▶ **Exercise brief**: What is needed is an exact copy of all the records, written out in full.

******************************

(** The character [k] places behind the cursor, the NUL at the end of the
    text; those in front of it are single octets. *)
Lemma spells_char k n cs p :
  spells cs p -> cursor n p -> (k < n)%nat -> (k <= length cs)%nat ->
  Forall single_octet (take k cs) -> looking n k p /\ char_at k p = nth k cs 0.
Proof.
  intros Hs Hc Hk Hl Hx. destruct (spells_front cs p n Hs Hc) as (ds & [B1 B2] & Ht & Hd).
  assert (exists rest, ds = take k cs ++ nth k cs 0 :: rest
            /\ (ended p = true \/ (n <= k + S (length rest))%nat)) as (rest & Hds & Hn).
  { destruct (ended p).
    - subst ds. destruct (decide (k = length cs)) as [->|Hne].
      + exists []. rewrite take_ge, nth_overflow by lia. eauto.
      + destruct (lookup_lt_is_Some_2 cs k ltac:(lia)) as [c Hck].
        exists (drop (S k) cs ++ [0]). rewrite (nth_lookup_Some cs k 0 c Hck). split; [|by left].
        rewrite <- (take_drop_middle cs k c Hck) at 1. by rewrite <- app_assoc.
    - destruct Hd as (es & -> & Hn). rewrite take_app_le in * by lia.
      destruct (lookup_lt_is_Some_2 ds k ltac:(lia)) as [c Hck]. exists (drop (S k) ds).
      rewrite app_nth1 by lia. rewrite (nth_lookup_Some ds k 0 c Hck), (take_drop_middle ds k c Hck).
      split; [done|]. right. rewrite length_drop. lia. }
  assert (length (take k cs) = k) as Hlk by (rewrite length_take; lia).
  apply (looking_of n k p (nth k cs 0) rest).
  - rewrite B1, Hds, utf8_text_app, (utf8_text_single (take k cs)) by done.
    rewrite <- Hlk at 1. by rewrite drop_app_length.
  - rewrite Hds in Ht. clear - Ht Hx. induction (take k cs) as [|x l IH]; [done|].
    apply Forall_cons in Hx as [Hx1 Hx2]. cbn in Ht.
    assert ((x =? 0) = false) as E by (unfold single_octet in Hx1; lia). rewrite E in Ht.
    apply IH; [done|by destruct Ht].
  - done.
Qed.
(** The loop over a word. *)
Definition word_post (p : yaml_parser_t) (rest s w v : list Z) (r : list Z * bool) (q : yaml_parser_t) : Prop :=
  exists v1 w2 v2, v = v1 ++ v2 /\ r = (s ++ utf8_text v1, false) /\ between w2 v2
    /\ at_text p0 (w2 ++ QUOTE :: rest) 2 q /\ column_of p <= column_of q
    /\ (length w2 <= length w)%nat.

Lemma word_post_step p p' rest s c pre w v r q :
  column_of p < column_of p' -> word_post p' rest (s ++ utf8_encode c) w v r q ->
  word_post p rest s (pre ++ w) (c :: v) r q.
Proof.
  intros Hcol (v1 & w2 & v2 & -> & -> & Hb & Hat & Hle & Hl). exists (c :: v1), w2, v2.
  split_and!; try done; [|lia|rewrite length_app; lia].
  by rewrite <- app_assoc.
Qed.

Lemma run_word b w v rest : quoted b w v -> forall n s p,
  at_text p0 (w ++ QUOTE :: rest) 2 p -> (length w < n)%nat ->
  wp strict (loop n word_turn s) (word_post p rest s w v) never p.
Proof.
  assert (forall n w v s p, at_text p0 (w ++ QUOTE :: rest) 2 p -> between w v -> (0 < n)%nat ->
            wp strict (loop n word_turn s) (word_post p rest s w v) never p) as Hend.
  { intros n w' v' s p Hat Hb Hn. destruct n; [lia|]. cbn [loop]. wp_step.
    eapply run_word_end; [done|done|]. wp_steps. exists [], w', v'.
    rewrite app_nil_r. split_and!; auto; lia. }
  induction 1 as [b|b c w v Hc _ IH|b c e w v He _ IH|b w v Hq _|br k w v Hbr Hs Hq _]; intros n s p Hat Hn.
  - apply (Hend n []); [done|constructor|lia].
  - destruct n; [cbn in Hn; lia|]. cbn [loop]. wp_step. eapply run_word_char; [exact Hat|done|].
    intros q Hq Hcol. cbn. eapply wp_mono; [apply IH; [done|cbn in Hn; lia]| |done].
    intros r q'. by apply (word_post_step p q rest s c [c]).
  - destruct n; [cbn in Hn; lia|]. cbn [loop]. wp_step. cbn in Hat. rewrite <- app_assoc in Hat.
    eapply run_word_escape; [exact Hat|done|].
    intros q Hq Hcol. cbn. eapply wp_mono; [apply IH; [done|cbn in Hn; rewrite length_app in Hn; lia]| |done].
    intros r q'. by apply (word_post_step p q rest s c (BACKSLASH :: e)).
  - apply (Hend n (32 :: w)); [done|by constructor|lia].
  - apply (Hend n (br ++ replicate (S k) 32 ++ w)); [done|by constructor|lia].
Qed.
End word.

******************************

▶ **Completed task**:
(** The character [k] places behind the cursor, the NUL at the end of the
    text; those in front of it are single octets. *)
Lemma spells_char k n cs p :
  spells cs p -> cursor n p -> (k < n)%nat -> (k <= length cs)%nat ->
  Forall single_octet (take k cs) -> looking n k p /\ char_at k p = nth k cs 0.
Proof.
  intros Hs Hc Hk Hl Hx. destruct (spells_front cs p n Hs Hc) as (ds & [B1 B2] & Ht & Hd).
  assert (exists rest, ds = take k cs ++ nth k cs 0 :: rest
            /\ (ended p = true \/ (n <= k + S (length rest))%nat)) as (rest & Hds & Hn).
  { destruct (ended p).
    - subst ds. destruct (decide (k = length cs)) as [->|Hne].
      + exists []. rewrite take_ge, nth_overflow by lia. eauto.
      + destruct (lookup_lt_is_Some_2 cs k ltac:(lia)) as [c Hck].
        exists (drop (S k) cs ++ [0]). rewrite (nth_lookup_Some cs k 0 c Hck). split; [|by left].
        rewrite <- (take_drop_middle cs k c Hck) at 1. by rewrite <- app_assoc.
    - destruct Hd as (es & -> & Hn). rewrite take_app_le in * by lia.
      destruct (lookup_lt_is_Some_2 ds k ltac:(lia)) as [c Hck]. exists (drop (S k) ds).
      rewrite app_nth1 by lia. rewrite (nth_lookup_Some ds k 0 c Hck), (take_drop_middle ds k c Hck).
      split; [done|]. right. rewrite length_drop. lia. }
  assert (length (take k cs) = k) as Hlk by (rewrite length_take; lia).
  apply (looking_of n k p (nth k cs 0) rest).
  - rewrite B1, Hds, utf8_text_app, (utf8_text_single (take k cs)) by done.
    rewrite <- Hlk at 1. by rewrite drop_app_length.
  - rewrite Hds in Ht. clear - Ht Hx. induction (take k cs) as [|x l IH]; [done|].
    apply Forall_cons in Hx as [Hx1 Hx2]. cbn in Ht.
    assert ((x =? 0) = false) as E by (unfold single_octet in Hx1; lia). rewrite E in Ht.
    apply IH; [done|by destruct Ht].
  - done.
Qed.
(** The loop over a word. *)
Definition word_post (p : yaml_parser_t) (rest s w v : list Z) (r : list Z * bool) (q : yaml_parser_t) : Prop :=
  exists v1 w2 v2, v = v1 ++ v2 /\ r = (s ++ utf8_text v1, false) /\ between w2 v2
    /\ at_text p0 (w2 ++ QUOTE :: rest) 2 q /\ column_of p <= column_of q
    /\ (length w2 <= length w)%nat.

Lemma word_post_step p p' rest s c pre w v r q :
  column_of p < column_of p' -> word_post p' rest (s ++ utf8_encode c) w v r q ->
  word_post p rest s (pre ++ w) (c :: v) r q.
Proof.
  intros Hcol (v1 & w2 & v2 & -> & -> & Hb & Hat & Hle & Hl). exists (c :: v1), w2, v2.
  split_and!; try done; [|lia|rewrite length_app; lia].
  by rewrite <- app_assoc.
Qed.

Lemma run_word b w v rest : quoted b w v -> forall n s p,
  at_text p0 (w ++ QUOTE :: rest) 2 p -> (length w < n)%nat ->
  wp strict (loop n word_turn s) (word_post p rest s w v) never p.
Proof.
  assert (forall n w v s p, at_text p0 (w ++ QUOTE :: rest) 2 p -> between w v -> (0 < n)%nat ->
            wp strict (loop n word_turn s) (word_post p rest s w v) never p) as Hend.
  { intros n w' v' s p Hat Hb Hn. destruct n; [lia|]. cbn [loop]. wp_step.
    eapply run_word_end; [done|done|]. wp_steps. exists [], w', v'.
    rewrite app_nil_r. split_and!; auto; lia. }
  induction 1 as [b|b c w v Hc _ IH|b c e w v He _ IH|b w v Hq _|br k w v Hbr Hs Hq _]; intros n s p Hat Hn.
  - apply (Hend n []); [done|constructor|lia].
  - destruct n; [cbn in Hn; lia|]. cbn [loop]. wp_step. eapply run_word_char; [exact Hat|done|].
    intros q Hq Hcol. cbn. eapply wp_mono; [apply IH; [done|cbn in Hn; lia]| |done].
    intros r q'. by apply (word_post_step p q rest s c [c]).
  - destruct n; [cbn in Hn; lia|]. cbn [loop]. wp_step. cbn in Hat. rewrite <- app_assoc in Hat.
    eapply run_word_escape; [exact Hat|done|].
    intros q Hq Hcol. cbn. eapply wp_mono; [apply IH; [done|cbn in Hn; rewrite length_app in Hn; lia]| |done].
    intros r q'. by apply (word_post_step p q rest s c (BACKSLASH :: e)).
  - apply (Hend n (32 :: w)); [done|by constructor|lia].
  - apply (Hend n (br ++ replicate (S k) 32 ++ w)); [done|by constructor|lia].
Qed.
End word.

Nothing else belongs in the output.